These functions are meant to be used in conjunction with StochasticTensor (loss_fn parameter) and surrogate_loss.

See Gradient Estimation Using Stochastic Computation Graphs (http://arxiv.org/abs/1506.05254) by Schulman et al., eq. 1 and section 4, for mathematical details.

## Score function estimator

The score function is an unbiased estimator of the gradient of E_p(x)[f(x)], where f(x) can be considered to be a "loss" term. It is computed as E_p(x)[f(x) grad(log p(x))]. A constant b, referred to here as the "baseline", can be subtracted from f(x) without affecting the expectation. The term (f(x) - b) is referred to here as the "advantage".
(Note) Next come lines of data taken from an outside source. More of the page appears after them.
(** X13. The coalescer of one clock group, run on single-bit registers
    with distinct names, the private ones below the counter of the module,
    never leaves an output undriven and touches nothing but its candidates:
    wires and connections are only added; a cell of the module that is no
    candidate, or that is a candidate the coalescer leaves over, remains in
    the module; the candidates left over are among those given; and the
    output of every candidate that is erased is connected to a bit of a new
    register: to a bit of a wire made in the run, which is the output of a
    register made in the run on the clock of the group, a cell of the
    module at the end. *)
Theorem coalescer_keeps_outputs_driven (candidates candidates' : list Cell)
    (clock : SigBit) (clock_pol : bool) (m m' : Module) :
  NoDup (cell_name <$> candidates) →
  Forall (λ c, ∃ qb, ff_Q c = Ok qb) candidates →
  (∀ c k, c ∈ candidates → cell_name c = NewId k → k < autoidx m) →
  merge_past_ffs_clock candidates clock clock_pol m = Some (Ok (m', candidates')) →
  (∃ ws, wires_ m' = wires_ m ++ ws)
  ∧ (∀ x, x ∈ connections_ m → x ∈ connections_ m')
  ∧ (∀ c, c ∈ cells_ m → (cell_name c ∉ cell_name <$> candidates) ∨ c ∈ candidates' →
       c ∈ cells_ m')
  ∧ (∀ c, c ∈ candidates' → c ∈ candidates)
  ∧ (∀ c, c ∈ candidates → c ∉ candidates' →
       ∃ qb q, ff_Q c = Ok qb ∧ ([qb], [q]) ∈ connections_ m'
               ∧ new_register_bit clock clock_pol (autoidx m) m' q).
Proof.
  intros Hnd HQ Hfresh. unfold merge_past_ffs_clock.
  destruct (merge_loop _ _ _ _) as [[st'|e]|] eqn:Hloop; cbn; try discriminate.
  intros [= <- <-].
  destruct (merge_loop_frame clock clock_pol candidates _ Hnd HQ
              (mkMergeState SigMap_empty m candidates true) st' (λ c Hc, Hc) Hfresh Hloop)
    as (_ & Hw & Hc & Hm & Hconn).
  split; [exact Hw|]. split; [exact Hm|]. split; [exact Hc|].
  split; [exact (merge_loop_sub _ _ _ _ _ Hloop) | exact Hconn].
Qed.
Lemma next_named_is_Some σ animals nm :
  is_Some (next_named σ animals nm) ↔ nm ∈ name <$> objects σ animals.
Proof.
  split.
  - intros [a [Hin <-]%next_named_Some]. apply list_elem_of_fmap. by exists a.
  - intros (a & -> & Hin)%list_elem_of_fmap.
    destruct (next_named σ animals (name a)) as [b|] eqn:Hb; [by eexists|].
    unfold next_named in Hb. apply head_None in Hb.
    by destruct (filter_nil_not_elem_of _ _ a Hb eq_refl).
Qed.

Section Appended.

Variable animals more : list nat.

Lemma next_named_added σ occupied nm t :
  added_idle animals more σ occupied →
  next_named σ animals nm = None →
  next_named σ more nm = Some t →
  get_state t = "ACT".
Proof.
  intros [Hidle _] Hnone [Hin Hname]%next_named_Some.
  apply list_elem_of_omap in Hin as (r & Hr & Ht).
  apply (Hidle r t Hr); [|done]. intros Hlisted.
  assert (is_Some (next_named σ animals nm)) as [? ?]; [|congruence].
  apply next_named_is_Some. rewrite <- Hname. by apply (elem_of_names σ animals r).
Qed.

Lemma threatens_added σ occupied animal adj_state :
  added_idle animals more σ occupied →
  threatens σ (animals ++ more) occupied animal adj_state =
  threatens σ animals occupied animal adj_state.
Proof.
  intros [_ Htable]. unfold threatens.
  destruct (occupied !! adj_state) as [nm|] eqn:Hocc; [|done].
  rewrite next_named_app.
  destruct (proj2 (next_named_is_Some σ animals nm) (Htable _ _ Hocc)) as [b ->]. done.
Qed.

Lemma is_safe_added σ occupied animal st :
  added_idle animals more σ occupied →
  st ≠ "ACT" →
  is_safe ADJACENT_STATES σ (animals ++ more) occupied animal st =
  is_safe ADJACENT_STATES σ animals occupied animal st.
Proof.
  intros Hidle Hst. unfold is_safe, is_threat_nearby.
  assert (Hscan : ∀ adjacent,
    existsb (threatens σ (animals ++ more) occupied animal) adjacent =
    existsb (threatens σ animals occupied animal) adjacent).
  { intros adjacent. induction adjacent as [|adj_state adjacent IH]; [done|].
    simpl. by rewrite IH, (threatens_added σ occupied animal adj_state Hidle). }
  rewrite next_named_app.
  destruct (next_named σ animals (threat animal)) as [t|] eqn:Hthreat.
  { destruct (same_state _ _); [done|]. destruct (next_to_threat _ _ _); [done|].
    destruct (ADJACENT_STATES !! st); [|done]. simpl. by rewrite Hscan. }
  destruct (next_named σ more (threat animal)) as [t|] eqn:Hadded.
  - pose proof (next_named_added σ occupied _ t Hidle Hthreat Hadded) as Hact.
    simpl. rewrite Hact.
    rewrite bool_decide_eq_false_2 by done.
    rewrite bool_decide_eq_false_2 by apply adjacent_to_ACT.
    destruct (ADJACENT_STATES !! st); [|done]. simpl. by rewrite Hscan.
  - simpl. destruct (ADJACENT_STATES !! st); [|done]. simpl. by rewrite Hscan.
Qed.
(** Sorted variants are determined by the variants of each scale. *)
Lemma sorted_atScale_eq a : forall b,
  StronglySorted ascending a -> StronglySorted ascending b ->
  (forall s, atScale s a = atScale s b) -> a = b.
Proof.
  induction a as [|x a IH]; intros b Ha Hb Heq.
  - destruct b as [|y b]; [done|].
    specialize (Heq y.1). rewrite atScale_cons in Heq.
    by rewrite decide_True in Heq.
  - destruct b as [|y b].
    { specialize (Heq x.1). rewrite atScale_cons in Heq.
      by rewrite decide_True in Heq. }
    apply StronglySorted_inv in Ha as [Ha Hxa].
    apply StronglySorted_inv in Hb as [Hb Hyb].
    assert (x.1 = y.1) as Hxy.
    { destruct (Qc_dec x.1 y.1) as [[Hlt|Hlt]|?]; [| |done].
      - specialize (Heq x.1). rewrite (atScale_above _ y b) in Heq by done.
        rewrite atScale_cons, decide_True in Heq; done.
      - specialize (Heq y.1). rewrite (atScale_above _ x a) in Heq by done.
        rewrite atScale_cons, decide_True in Heq; done. }
    pose proof (Heq x.1) as Hx.
    rewrite !atScale_cons, !decide_True in Hx by done.
    simplify_eq. f_equal. apply IH; [done..|].
    intros s. specialize (Heq s). rewrite !atScale_cons in Heq.
    case_decide; by simplify_eq.
Qed.

(** ** Strings and decimal numerals *)

Lemma append_cons x (a b : string) : String x a +:+ b = String x (a +:+ b).
Proof. reflexivity. Qed.

Lemma append_nil_l (b : string) : "" +:+ b = b.
Proof. reflexivity. Qed.

Ltac string_step := rewrite ?append_cons, ?append_nil_l; cbn [String.length].

Lemma append_assoc (a b c : string) : (a +:+ b) +:+ c = a +:+ (b +:+ c).
Proof. induction a as [|x a IH]; string_step; congruence. Qed.

Lemma append_nil_r (a : string) : a +:+ "" = a.
Proof. induction a as [|x a IH]; string_step; congruence. Qed.

Lemma append_length (a b : string) :
  String.length (a +:+ b) = String.length a + String.length b.
Proof. induction a as [|x a IH]; string_step; [done|]. rewrite IH. lia. Qed.

Lemma append_inj_r (s a b : string) : a +:+ s = b +:+ s -> a = b.
Proof.
  revert b. induction a as [|x a IH]; intros [|y b] Heq;
    rewrite ?append_cons, ?append_nil_l in Heq.
  - done.
  - apply (f_equal String.length) in Heq. cbn [String.length] in Heq.
    rewrite append_length in Heq. lia.
  - apply (f_equal String.length) in Heq. cbn [String.length] in Heq.
    rewrite append_length in Heq. lia.
  - injection Heq as -> Heq. f_equal. by apply IH.
Qed.

Lemma pretty_N_go_length x : forall s,
  String.length s <= String.length (pretty_N_go x s).
Proof.
  induction (N.lt_wf_0 x) as [x _ IH]; intros s.
  destruct (decide (x = 0)%N) as [->|Hpos]; [by rewrite pretty_N_go_0|].
  rewrite pretty_N_go_step by lia.
  etrans; [|apply IH; apply N.div_lt; lia]. simpl. lia.
Qed.

Lemma pretty_N_nonempty (x : N) : 0 < String.length (pretty x).
Proof.
  unfold pretty, pretty_N. case_decide as Hx; [simpl; lia|].
  rewrite pretty_N_go_step by lia.
  eapply Nat.lt_le_trans; [|apply pretty_N_go_length]. simpl. lia.
Qed.

(** The decimal numeral of an integer has at least one character. *)
Lemma pretty_Z_nonempty (z : Z) : 0 < String.length (pretty z).
Proof.
  destruct z as [|p|p]; unfold pretty, pretty_Z; simpl; [lia| |lia].
  apply pretty_N_nonempty.
Qed.

(** ** The digested string *)

Lemma updateAll_cons h stat stats :
  updateAll h (stat :: stats)
  = updateAll (Hash.update h (pretty (mtime stat))) stats.
Proof. done. Qed.

Lemma updateAll_append stats : forall h,
  updateAll h stats = h +:+ digested stats.
Proof.
  unfold digested, Hash.createHash_md5.
  induction stats as [|stat stats IH]; intros h.
  - simpl. by rewrite append_nil_r.
  - rewrite !updateAll_cons.
    rewrite (IH (Hash.update h _)), (IH (Hash.update "" _)).
    unfold Hash.update. simpl. by rewrite append_assoc.
Qed.

Lemma digested_cons stat stats :
  digested (stat :: stats) = pretty (mtime stat) +:+ digested stats.
Proof.
  unfold digested at 1. by rewrite updateAll_cons, updateAll_append.
Qed.

Lemma digested_app pre post :
  digested (pre ++ post) = digested pre +:+ digested post.
Proof.
  induction pre as [|stat pre IH]; [done|].
  simpl. by rewrite !digested_cons, IH, append_assoc.
Qed.

(** The digested string is a function of the modification times. *)
Lemma digested_mtime old new :
  mtime <$> old = mtime <$> new -> digested old = digested new.
Proof.
  revert new. induction old as [|x old IH]; intros [|y new] Heq;
    simplify_eq/=; [done|].
  rewrite !digested_cons. f_equal; [by f_equal|by apply IH].
Qed.

(** ** The asset map *)

Section ServerFacts.

Variable getAssetDataFromName : string -> AssetData.
Variable path_join : string -> string -> string.
Variable path_basename : string -> string.
Variable path_dirname : string -> string.

Local Abbreviation parse := getAssetDataFromName.
Local Abbreviation build := (buildAssetMap getAssetDataFromName path_join).
Local Abbreviation add := (addAsset path_join).
Local Abbreviation offered := (variants getAssetDataFromName path_join).

Lemma buildAssetMap_snoc dir listing file :
  build dir (listing ++ [file])
  = add dir (build dir listing) (parse file, file).
Proof.
  unfold buildAssetMap.
  rewrite map_app. simpl.
  rewrite zip_with_app by by rewrite length_map.
  by rewrite fold_left_app.
Qed.

Lemma variants_snoc dir n listing file :
  offered dir n (listing ++ [file])
  = offered dir n listing ++
      if decide (assetName (parse file) = n)
      then [(resolution (parse file), path_join dir file)] else [].
Proof.
  unfold variants.
  rewrite filter_app, map_app. f_equal.
  rewrite filter_cons, filter_nil. by case_decide.
Qed.

Lemma recordOf_insertEntry l resolution file :
  {| scales :=
       splice (l.*1) (findInsertIndex resolution (l.*1) 0 (length (l.*1)))
         resolution;
     files :=
       splice (l.*2) (findInsertIndex resolution (l.*1) 0 (length (l.*1)))
         file |}
  = recordOf (insertEntry (resolution, file) l).
Proof.
  rewrite findInsertIndex_0.
  pose proof (splice_insertEntry resolution file (l.*1) (l.*2)) as H.
  rewrite zip_fst_snd in H. rewrite <- H by by rewrite !length_fmap.
  unfold recordOf. f_equal.
  - rewrite fst_zip; [done|]. rewrite !splice_length, !length_fmap. lia.
  - rewrite snd_zip; [done|]. rewrite !splice_length, !length_fmap. lia.
Qed.

(** The record of a name holds the variants of that name, inserted in
    listing order; names without variant have no record. *)
Lemma buildAssetMap_lookup dir listing n :
  build dir listing !! n
  = if decide (offered dir n listing = []) then None
    else Some (recordOf (insertAll (offered dir n listing) [])).
Proof.
  induction listing as [|file listing IH] using rev_ind; [done|].
  rewrite buildAssetMap_snoc, variants_snoc.
  unfold addAsset.
  destruct (decide (assetName (parse file) = n)) as [Heq|Hne].
  - rewrite Heq, lookup_insert_eq, IH, insertAll_snoc.
    rewrite (decide_False (P := _ ++ _ = []))
      by (intros [_ ?]%app_eq_nil; done).
    f_equal. case_decide as Hnil.
    + by rewrite Hnil.
    + apply recordOf_insertEntry.
  - rewrite lookup_insert_ne by done. by rewrite app_nil_r.
Qed.


Lemma lookup_record dir listing n record :
  build dir listing !! n = Some record ->
  offered dir n listing <> []
  /\ record = recordOf (insertAll (offered dir n listing) []).
Proof.
  rewrite buildAssetMap_lookup. case_decide; [done|]. by intros [= <-].
Qed.

(** Records are built with parallel, non-empty, ascending sequences. *)
Lemma record_invariant dir listing n record :
  build dir listing !! n = Some record ->
  length (scales record) = length (files record)
  /\ scales record <> []
  /\ StronglySorted Qcle (scales record).
Proof.
  intros [Hne ->]%lookup_record. simpl. split_and!.
  - by rewrite !length_fmap.
  - intros Hnil. apply fmap_nil_inv in Hnil. by apply (proj1 (insertAll_nil _)) in Hnil.
  - generalize (insertAll_sorted (offered dir n listing)).
    induction 1 as [|e l _ IH Hall]; simpl; constructor; [done|].
    apply Forall_fmap. eapply Forall_impl; [exact Hall|]. done.
Qed.

Lemma sorted_lookup_le (l : list number) i j x y :
  StronglySorted Qcle l -> i <= j ->
  l !! i = Some x -> l !! j = Some y -> (x <= y)%Qc.
Proof.
  intros Hsorted. revert i j.
  induction Hsorted as [|a l _ IH Hall]; intros i j Hij Hi Hj; [done|].
  destruct i as [|i], j as [|j]; simplify_eq/=.
  - apply Qcle_refl.
  - rewrite Forall_forall in Hall. apply Hall.
    by eapply list_elem_of_lookup_2.
  - lia.
  - apply (IH i j); [lia|done..].
Qed.

Lemma index_last {A} (a : list A) :
  index a (Z.of_nat (length a) - 1) = last a.
Proof.
  unfold index. rewrite last_lookup.
  destruct a as [|x a]; [done|].
  rewrite (proj2 (Z.ltb_ge _ _)) by (simpl; lia).
  f_equal. simpl. lia.
Qed.

(** What the selection loop finds. *)
Lemma firstAtLeast_spec scales requested : forall fuel i,
  i + fuel = length scales ->
  match firstAtLeast scales requested i fuel with
  | Some k =>
      i <= k
      /\ (exists s, scales !! k = Some s /\ (requested <= s)%Qc)
      /\ forall j s', i <= j < k -> scales !! j = Some s' -> (s' < requested)%Qc
  | None =>
      forall j s', i <= j -> scales !! j = Some s' -> (s' < requested)%Qc
  end.
Proof.
  induction fuel as [|fuel IH]; intros i Hlen; simpl.
  - intros j s' Hj Hs'. apply lookup_lt_Some in Hs'. lia.
  - destruct (scales !! i) as [s|] eqn:Hi;
      [|apply lookup_ge_None in Hi; lia].
    destruct (JS.ge s requested) eqn:Hge.
    + apply ge_spec in Hge. split_and!; [lia|eauto|intros; lia].
    + apply ge_false in Hge.
      specialize (IH (S i) ltac:(lia)).
      destruct (firstAtLeast scales requested (S i) fuel) as [k|].
      * destruct IH as (Hk & Hs & Hbelow). split_and!; [lia|done|].
        intros j s' Hj Hs'. destruct (decide (j = i)) as [->|]; [congruence|].
        apply (Hbelow j); [lia|done].
      * intros j s' Hj Hs'. destruct (decide (j = i)) as [->|]; [congruence|].
        apply (IH j); [lia|done].
Qed.

(** The file that [get] reads: the one at the first, and so the least,
    scale that reaches the request, else the one at the last, and so the
    greatest, scale. *)
Lemma selectFile_spec record requested :
  length (scales record) = length (files record) ->
  scales record <> [] ->
  StronglySorted Qcle (scales record) ->
  (exists i s file,
      scales record !! i = Some s /\ files record !! i = Some file
      /\ (requested <= s)%Qc
      /\ (forall j s', scales record !! j = Some s' -> (requested <= s')%Qc ->
            i <= j /\ (s <= s')%Qc)
      /\ selectFile record requested = Some file)
  \/ ((forall s, s ∈ scales record -> (s < requested)%Qc)
      /\ exists s file,
          last (scales record) = Some s /\ last (files record) = Some file
          /\ (forall s', s' ∈ scales record -> (s' <= s)%Qc)
          /\ selectFile record requested = Some file).
Proof.
  intros Hlen Hne Hsorted. unfold selectFile.
  pose proof (firstAtLeast_spec (scales record) requested
                (length (scales record)) 0 eq_refl) as Hloop.
  destruct (firstAtLeast _ _ _ _) as [i|].
  - left. destruct Hloop as (_ & (s & Hs & Hge) & Hbelow).
    destruct (lookup_lt_is_Some_2 (files record) i) as [file Hfile].
    { rewrite <- Hlen. by eapply lookup_lt_Some. }
    exists i, s, file. split_and!; [done..| |done].
    intros j s' Hj Hge'.
    assert (i <= j) as Hij.
    { destruct (decide (i <= j)); [done|].
      specialize (Hbelow j s' ltac:(lia) Hj). by apply Qclt_not_le in Hbelow. }
    split; [done|]. by eapply sorted_lookup_le.
  - right. split.
    { intros s [j Hj]%list_elem_of_lookup. apply (Hloop j); [lia|done]. }
    rewrite index_last.
    destruct (proj2 (last_is_Some (scales record)) Hne) as [s Hs].
    destruct (proj2 (last_is_Some (files record))) as [file Hfile].
    { intros Hnil. rewrite Hnil in Hlen. by destruct (scales record). }
    exists s, file. split_and!; [done..| |done].
    intros s' [j Hj]%list_elem_of_lookup.
    rewrite last_lookup in Hs.
    eapply sorted_lookup_le; [done| |done..].
    apply lookup_lt_Some in Hj. lia.
Qed.


Lemma offered_Permutation dir n listing listing' :
  listing ≡ₚ listing' -> offered dir n listing ≡ₚ offered dir n listing'.
Proof.
  intros Hperm. unfold variants. apply Permutation_map. by rewrite Hperm.
Qed.

Lemma entries_recordOf l : entries (recordOf l) = l.
Proof. apply zip_fst_snd. Qed.

(** C2. For a directory listing and any permutation of it,
    [buildAssetMap] holds a record for exactly the asset names the
    listing offers; in that record [scales] and [files] have the same
    length, [scales] is in ascending order and is the same whatever the
    order of the listing, the pairs of scale and file are those of the
    listing, and the files of one resolution keep the order in which
    they were listed: the first seen comes first. *)
Theorem buildAssetMap_ordering dir listing listing' n :
  listing ≡ₚ listing' ->
  (build dir listing' !! n = None <-> offered dir n listing' = [])
  /\ forall record, build dir listing' !! n = Some record ->
       length (scales record) = length (files record)
       /\ Sorted Qcle (scales record)
       /\ entries record ≡ₚ offered dir n listing
       /\ (forall s,
             atScale s (entries record) = atScale s (offered dir n listing'))
       /\ exists record0,
            build dir listing !! n = Some record0
            /\ scales record0 = scales record.
Proof.
  intros Hperm. split.
  { rewrite buildAssetMap_lookup. by case_decide. }
  intros record Hrecord.
  destruct (record_invariant _ _ _ _ Hrecord) as (Hlen & _ & Hsorted).
  destruct (lookup_record _ _ _ _ Hrecord) as [Hne ->].
  split_and!; [done|by apply StronglySorted_Sorted|..].
  - by rewrite entries_recordOf, insertAll_Permutation, offered_Permutation.
  - intros s. by rewrite entries_recordOf, insertAll_atScale.
  - exists (recordOf (insertAll (offered dir n listing) [])). split.
    + rewrite buildAssetMap_lookup, decide_False; [done|].
      intros Hnil. apply Hne, Permutation_nil.
      by rewrite <- offered_Permutation, Hnil.
    + simpl. apply (StronglySorted_unique Qcle).
      * apply (record_invariant dir listing n (recordOf _)).
        rewrite buildAssetMap_lookup, decide_False; [done|].
        intros Hnil. apply Hne, Permutation_nil.
        by rewrite <- offered_Permutation, Hnil.
      * done.
      * apply fmap_Permutation.
        by rewrite !insertAll_Permutation, offered_Permutation.
Qed.
(** * System.Security.Cryptography.Native: openssl.c

    A shallow embedding of the certificate name resolver, the identity
    matchers, the buffer-probing accessors and the library initialisation
    of [src/native/libs/System.Security.Cryptography.Native/openssl.c],
    with the properties the specification states about them.

    Conventions of the embedding:
    - a C [int]/[int32_t] is a [Z]; results of 32-bit arithmetic go through
      [wrap32]; an [unsigned char] is a [Z] in [0, 255];
    - a pointer that the code tests against [NULL] is an [option];
    - an array is a [list], read by index with stdpp's lookup [l !! i];
    - calls into the library that matter for a property (decoding and
      releasing an alternative-name list, the host check, the mutex
      operations) are recorded, in order, in a trace of events. *)

From Stdlib Require Import ZArith Lia String Ascii DecimalString.
From stdpp Require Import base tactics option list.
From Equations Require Import Equations.

Open Scope Z_scope.

(** ** Machine integers *)

Definition INT_MAX : Z := 2147483647.
Definition INT_MIN : Z := -2147483648.
Definition SIZE_MAX : Z := 18446744073709551615.

(** Two's complement reduction of a mathematical integer to [int32_t]. *)
Definition wrap32 (z : Z) : Z := (z + 2147483648) mod 4294967296 - 2147483648.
Note that the methods defined in this module actually compute the integrand of the score function, such that when taking the gradient, the true score function is computed.

## Baseline functions

Baselines reduce the variance of Monte Carlo estimate of an expectation. The baseline for a stochastic node can be a function of all non-influenced nodes (see section 4 of Schulman et al., linked above). Baselines are also known as "control variates."

In the context of a MC estimate of E_p(x)[f(x) - b], baseline functions have the signature (st, fx) => Tensor, where st is a StochasticTensor backed by the distribution p(x) and fx is the influenced loss.